Liza came down the hall with her tablet held flat in both hands, the way you carry a saucer of water you are afraid to spill. "Papa," she said, "my game is gone." It was a Tuesday in October, and outside the kitchen window the linden tree was letting go of its last yellow leaves, one at a time, slowly, as if deciding.
I put down the kettle. I had been making tea, the strong black kind my mother used to make in the old house at Vasad, and the steam was curling up around the lamp. Liza was eight. She did not cry easily, and she was not crying now, but her eyes were too wide, and she was holding the tablet a little too carefully.
"Show me," I said.
She set it down on the table between us. The screen was dark for a moment, and then it lit up, and there in the centre — where the little orchard game with the rabbits and the pear trees had always been — was a princess. She was painted in the old way, with a long pale face and a high collar, and her hair was the colour of wheat in late summer. She looked, I thought, like a portrait you would see hanging in a corridor of a small Hungarian castle that nobody visits any more.
And then her eyes moved.
They did not move the way a video moves. They moved the way a person's eyes move when they have been waiting for you to come into the room. She looked at me, and then at Liza, and then at me again, and she said, in a voice that came out of the tablet's tiny speaker but did not sound like it came from the tablet at all:
"Hello, Liza.

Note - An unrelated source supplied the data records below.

(* ===== verification/Server.v ===== *)
(** * Server: the server launcher

    [startServer] (lines 12-19) and the address the tests are given
    (line 71).  The express application and its static middleware are not
    observable by the script; what is modelled is that a server starts
    listening on the port the OS assigns and that the promise resolves with
    it once the ['listening'] event fires. *)

From stdpp Require Import base tactics list strings numbers gmap pretty.
From S2P Require Import Prelude Codec Js Externals Effects Samples.

(** ** Definitions *)

(** The server handle: [server.address().port] is all the script reads. *)
Record Server := mkServer {
  address_port : N;
}.

(** [startServer()]: create the server, call [listen()] with no port, and
    return the promise that the ['listening'] handler resolves with the
    server.  The promise has no [reject] path. *)
Definition startServer (w : World) : Prog (Promise Server) :=
  port ← listen w;
  mret {| settles_at := w_latency w (EvListen port);
          outcome := Fulfilled {| address_port := port |} |}.

(** Line 71: [`http://localhost:${server.address().port}`]. *)
Definition address_of (server : Server) : string :=
  "http://localhost:" +:+ pretty (address_port server).

(** The address read back: the fixed text, then the port in decimal. *)
Definition codec_Server : Codec Server :=
  codec_view (H:=codec_after (A:=N) "http://localhost:") address_port mkServer
    (λ server, match server with mkServer _ => eq_refl end).

#[export] Existing Instance codec_Server.

(** ** Theorems *)

#[export] Instance startServer_trace_ext w : Frame trace_ext (startServer w).
Proof. by_parts startServer. Qed.
#[export] Instance startServer_same_sessions w : Frame same_sessions (startServer w).
Proof. by_parts startServer. Qed.
#[export] Instance startServer_state_ok w : Frame (preserving state_ok) (startServer w).
Proof. by_parts startServer. Qed.

Lemma run_startServer w s :
  startServer w s =
  (Fulfilled {| settles_at := w_latency w (EvListen (w_port w));
                outcome := Fulfilled {| address_port := w_port w |} |},
   add_event (EvListen (w_port w)) (set_server (SrvListening (w_port w)) s)).
Proof. done. Qed.

(** [startServer] never rejects: it returns a promise fulfilled with a
    server bound to the OS-assigned port, and afterwards the server is
    listening on that port; sessions are untouched and one [EvListen] event
    is appended. *)
Lemma startServer_spec w s :
  ∃ p, startServer w s =
         (Fulfilled p,
          {| st_server := SrvListening (w_port w); st_sessions := st_sessions s;
             st_next := st_next s; st_trace := st_trace s ++ [EvListen (w_port w)] |})
       ∧ outcome p = Fulfilled {| address_port := w_port w |}.
Proof. eexists. split; [apply run_startServer|done]. Qed.

Lemma address_of_prefix server : String.prefix "http://localhost:" (address_of server) = true.
Proof. apply prefix_app. Qed.

(** The address is [http://localhost:] followed by the decimal port, and
    servers on different ports have different addresses. *)
Lemma address_of_inj server1 server2 :
  address_of server1 = address_of server2 ↔ server1 = server2.
Proof.
  split; [|by intros ->]. unfold address_of. intros H%(inj (String.app _)).
  apply (inj pretty) in H. destruct server1, server2; simpl in *. by subst.
Qed.

#[export] Hint Rewrite run_startServer : e2e.

(** ** The address read back *)

Lemma show_Server server : show server = address_of server.
Proof. done. Qed.

(** C34: the address determines the server: a client that strips
    [http://localhost:] from the address and reads the rest as a decimal
    number finds the port the server listens on. *)
Theorem address_roundtrip server : read (address_of server) = Some server.
Proof. rewrite <- show_Server. apply read_show. Qed.

(** A port is a 16-bit number, so the address has between 18 and 22
    characters: the 17 of the fixed text and one to five digits. *)
Lemma address_length server :
  (address_port server < 65536)%N → 18 ≤ String.length (address_of server) ≤ 22.
Proof.
  intros Hp. unfold address_of. rewrite string_app_length.
  assert (address_port server < 10 ^ N.of_nat 5)%N as H5 by (simpl; lia).
  pose proof (pretty_N_length 5 (address_port server)) as H. simpl in *. lia.
Qed.

Lemma address_length_witness :
  18 ≤ String.length (address_of {| address_port := 41735 |}) ≤ 22.
Proof. apply (address_length {| address_port := 41735 |}). by vm_compute. Defined.

(** Addresses that are not of the server's form are not read. *)
Example read_address :
  read "http://localhost:41735" = Some {| address_port := 41735 |}
  ∧ read (A:=Server) "https://localhost:41735" = None
  ∧ read (A:=Server) "http://localhost:" = None
  ∧ read (A:=Server) "http://localhost:41735/" = None.
Proof. evaluated. Qed.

I have been waiting."
I did not say anything for a moment. There were several things happening at once. The first was that I had spent the last seven months, on and off, looking for a person who called themselves Phoenix, who had been writing themselves into other people's machines in a way I had not seen before. The second was that my daughter's game had been replaced by a portrait of a girl who, if I was reading the collar and the hair right, had been dead for about four hundred and twenty years.
The third was that the kettle had begun to whistle.
Liza looked up at me. "Papa," she said quietly. "Why does she know my name?"